Based on the published human chromosome 19q13 sequence (NCBI Reference Sequence: NT_011109.16), a 293 base pair segment upstream of the IL-28 gene, flanking the rs12979860 polymorphism between nucleotides 12006835 and 120071103, relative to the chromosome 19 translational start codon, was analyzed. This region was PCR-amplified from genomic DNA using the forward primer 5'-GCTCAGCGCCTCTTCCTCCTGCG-3' and the reverse primer 5'-GGCAGGGCTCCCTTCTGTGATTGACC-3'. The PCR conditions consisted of an initial denaturation step at 95°C for 3 minutes, followed by 35 cycles of 95°C for 30 seconds, 58°C for 30 seconds and 68°C for 1 minute, and a final extension at 68°C for 5 minutes. Negative controls without the DNA template were included in each experiment. After termination of the PCR cycle, the products were purified using a QIA quick PCR purification kit (Qiagen). Complementary DNA strands from each amplicon were directly sequenced by cycle sequencing using the same primers used for the PCR, BigDye terminator chemistry and Taq polymerase on an automated sequencer (ABI 3130, Applied Biosystems Inc., Foster City, CA), according to the protocols recommended by the manufacturer.

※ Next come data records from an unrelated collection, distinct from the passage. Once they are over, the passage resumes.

Definition intsetMoveTail (ist : intset) (from to : Z) : res intset :=
  let bytes := u32 (is_length ist - from) in
  let encoding := is_encoding ist in
  let '(src, dst, bytes) :=
    if encoding =? INTSET_ENC_INT64 then (from * 8, to * 8, u32 (bytes * 8))
    else if encoding =? INTSET_ENC_INT32 then (from * 4, to * 4, u32 (bytes * 4))
    else (from * 2, to * 2, u32 (bytes * 2)) in
  bs ← memread (is_contents ist) src (Z.to_nat bytes);
  m ← memwrite (is_contents ist) dst bs;
  Ret (set_contents ist m).

(** The set and [*success]. *)
Definition intsetAdd (ist : intset) (value : Z) : res (intset * bool) :=
  let valenc := _intsetValueEncoding value in
  if is_encoding ist <? valenc then
    ist ← intsetUpgradeAndAdd ist value; Ret (ist, true)
  else
    '(found, pos) ← intsetSearch ist value;
    if found : bool then Ret (ist, false)
    else
      let ist := intsetResize ist (u32 (is_length ist + 1)) in
      ist ← (if pos <? is_length ist then intsetMoveTail ist pos (u32 (pos + 1)) else Ret ist);
      ist ← _intsetSet ist pos value;
      Ret (set_length ist (u32 (is_length ist + 1)), true).

Definition intsetRemove (ist : intset) (value : Z) : res (intset * bool) :=
  let valenc := _intsetValueEncoding value in
  if valenc <=? is_encoding ist then
    '(found, pos) ← intsetSearch ist value;
    if found : bool then
      let len := is_length ist in
      ist ← (if pos <? u32 (len - 1) then intsetMoveTail ist (u32 (pos + 1)) pos else Ret ist);
      let ist := intsetResize ist (u32 (len - 1)) in
      Ret (set_length ist (u32 (len - 1)), true)
    else Ret (ist, false)
  else Ret (ist, false).

Definition intsetFind (ist : intset) (value : Z) : res bool :=
  let valenc := _intsetValueEncoding value in
  if valenc <=? is_encoding ist then '(found, _) ← intsetSearch ist value; Ret found
  else Ret false.

(** [rnd] is the value of rand(). *)
Definition intsetRandom (rnd : Z) (ist : intset) : res Z :=
  if is_length ist =? 0 then Fault DivByZero
  else _intsetGet ist (rnd mod is_length ist).

Definition intsetGet (ist : intset) (pos : Z) : res (option Z) :=
  if pos <? is_length ist then v ← _intsetGet ist pos; Ret (Some v) else Ret None.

Continuous variables, including PvLs, were presented as the median (range) or mean ± standard deviation, while allelic frequencies were estimated by direct allele counting and were expressed as frequencies (%). Deviation from Hardy-Weinberg equilibrium was tested by a standard χ2 test with 1 degree of freedom. Differences between PvL variables were assessed by means of Student’s t test with the non-parametric U-Mann–Whitney test, while those between allelic frequencies variables were evaluated using the Pearson χ2 test with Yate's correction or Fisher’s exact test, when appropriate. A p value < 0.05 was considered significant. The data were analyzed with Stata statistical software (StataCorp, release 5.0, 1997; Stata, College Station, TX).


In total, 112 blood samples from HTLV-1 infected individuals were included in the study. The participants' ages ranged between 24 and 73 years, and the median age was 55 years. Females constituted 62.5% (n = 70) of the study population. The median measurements of CD4, CD8 and CD25 lymphocyte percentage by flow cytometry (FACScan, Becton-Dickinson, Cowley, Oxford) were 45%, 26%, and 22%, respectively, in 65% of subjects. The main characteristics of the study population are given in Table 1.

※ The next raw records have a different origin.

(* ===== verification/DictProofs.v ===== *)
(** * DictProofs: a dict implements a finite map

    The invariant of dict.c (sizes are powers of two, every key is in the
    bucket its hash selects, no key occurs twice, [used] counts the
    entries, the buckets before [rehashidx] are empty) is preserved by
    every operation, and the operations compute the finite map operations
    on the set of entries, in every phase of an incremental rehash. *)

From stdpp Require Import gmap sorting.
From S2P Require Import Prelude Util Dict.

(** ** What a dict needs of its type *)

(** The contract between a dict and the callbacks of its [dictType]: the
    hash is an unsigned int, keys that compare equal are the same key, and
    a duplicated key is the same key. *)
Class LawfulType {K V : Type} `{EqDecision K} (ty : dictType K V) : Prop := {
  hash_range : forall k, in_u 32 (hashFunction ty k);
  compare_same : forall k1 k2, dictCompareKeys ty k1 k2 = true -> k1 = k2;
  dup_same : forall k, dictSetKey ty k = k
}.

(** Compute the projections of updated records. *)
Ltac dict_simp := cbn [set_rehashidx set_ht0 set_ht1 set_iterators set_bucket set_used
  ht0 ht1 rehashidx iterators table size sizemask used] in *.

Section Proofs.
Context {K V : Type} `{EqDecision K} (ty : dictType K V) `{!LawfulType ty}.
Implicit Types (ht : dictht K V) (d : dict K V) (k : K).

Lemma same_key_iff k e : same_key ty k e = true <-> k = key e.
Proof.
  unfold same_key. rewrite orb_true_iff, bool_decide_eq_true. split.
  - intros [|Hc]; [done|]. now apply compare_same in Hc.
  - intros ->. auto.
Qed.

(** ** Tables *)

Definition entries ht : list (dictEntry K V) := concat (table ht).

(** [slot ht k]: the bucket the code computes for a key. *)
Definition slot ht k : Z := u32 (Z.land (dictHashKey ty k) (sizemask ht)).

Record live ht : Prop := {
  live_exp : exists e, 2 <= e <= 31 /\ size ht = 2 ^ e;
  live_mask : sizemask ht = size ht - 1;
  live_length : Z.of_nat (length (table ht)) = size ht;
  live_used : used ht = Z.of_nat (length (entries ht));
  live_placed : forall i b e, table ht !! i = Some b -> e ∈ b -> slot ht (key e) = Z.of_nat i
}.

Lemma live_size ht : live ht -> 4 <= size ht <= 2 ^ 31.
Proof.
  intros [(e & He & ->) _ _ _ _]. split.
  - change 4 with (2 ^ 2). apply Z.pow_le_mono_r; lia.
  - apply Z.pow_le_mono_r; lia.
Qed.

Lemma slot_range ht k : live ht -> 0 <= slot ht k < size ht.
Proof.
  intros H. destruct (live_exp _ H) as (e & He & Hs). unfold slot.
  rewrite (live_mask _ H), Hs, land_mask by lia.
  pose proof (hash_range k). unfold dictHashKey.
  pose proof (Z.mod_pos_bound (hashFunction ty k) (2 ^ e) ltac:(lia)).
  pose proof (live_size _ H). rewrite uwrap_id; [lia|unfold in_u; lia].
Qed.

Lemma live_not_null ht : live ht -> table ht <> [].
Proof.
  intros H Hn. pose proof (live_length _ H). pose proof (live_size _ H).
  rewrite Hn in *. simpl in *. lia.
Qed.

Lemma bucket_live ht idx : live ht -> 0 <= idx < size ht ->
  exists b, bucket ht idx = Ret b /\ table ht !! Z.to_nat idx = Some b.
Proof.
  intros H Hi. unfold bucket. rewrite bool_decide_eq_false_2 by now apply live_not_null.
  zif; [lia|]. pose proof (live_length _ H).
  destruct (lookup_lt_is_Some_2 (table ht) (Z.to_nat idx)) as [b Hb]; [lia|].
  exists b. rewrite Hb. done.
Qed.

(** Replacing one bucket. *)
Lemma concat_insert (t : list (list (dictEntry K V))) i b :
  t !! i = Some b ->
  exists rest, concat t ≡ₚ b ++ rest /\ forall b', concat (<[i := b']> t) ≡ₚ b' ++ rest.
Proof.
  intros Hb. exists (concat (take i t) ++ concat (drop (S i) t)).
  assert (i < length t)%nat by (eapply lookup_lt_Some; eauto). split.
  - rewrite <- (take_drop_middle t i b Hb) at 1. rewrite concat_app. cbn [concat].
    rewrite !(Permutation_app_comm (concat (take i t))). now rewrite <- app_assoc.
  - intros b'. rewrite insert_take_drop by done. rewrite concat_app. cbn [concat].
    rewrite !(Permutation_app_comm (concat (take i t))). now rewrite <- app_assoc.
Qed.

Lemma live_set ht idx b b' n : live ht -> 0 <= idx ->
  table ht !! Z.to_nat idx = Some b ->
  (forall e, e ∈ b' -> slot ht (key e) = idx) ->
  n = used ht - Z.of_nat (length b) + Z.of_nat (length b') ->
  let ht' := set_used (set_bucket ht idx b') n in
  live ht' /\ exists rest, entries ht ≡ₚ b ++ rest /\ entries ht' ≡ₚ b' ++ rest.
Proof.
  intros H Hidx Hb Hp -> ht'.
  destruct (concat_insert (table ht) (Z.to_nat idx) b Hb) as (rest & R1 & R2).
  specialize (R2 b'). split; [|exists rest; done]. subst ht'. constructor.
  - apply H.
  - apply H.
  - cbn [table set_used set_bucket]. rewrite length_insert. apply H.
  - cbn [table used set_used set_bucket]. rewrite (live_used _ H). unfold entries at 2.
    cbn [table set_used set_bucket]. rewrite R2. unfold entries. rewrite R1, !length_app. lia.
  - cbn [table set_used set_bucket]. intros i c e Hc He.
    change (slot ht (key e) = Z.of_nat i).
    destruct (decide (i = Z.to_nat idx)) as [->|Hne].
    + rewrite list_lookup_insert_eq in Hc by (eapply lookup_lt_Some; eauto).
      injection Hc as <-. rewrite Hp by done. lia.
    + rewrite list_lookup_insert_ne in Hc by done. eapply live_placed; eauto.
Qed.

Table 1 Characteristics of the 112 study subjects

The median PvL and the frequency of clinical status among subjects are shown in Figure 1A. The PvL levels were significantly higher in both HAM/TSP patients (median 60 copies/1000 PBMCs) and ATLL patients (median 272 copies/1000 PBMCs) (p < 0.0001, for each), compared to ACs.

Figure 1

Distribution of HTLV-1 proviral load levels among study subjects. (A) Box and Whiskers plot of HTLV-1 proviral load in asymptomatic HTLV-1 carriers, HTLV-1–associated myelopathy/tropical spastic paraparesis patients and Adult T Cell Leukemia/Lymphoma. (B) Interleukin 28B CC versus CT/TT allelic variants.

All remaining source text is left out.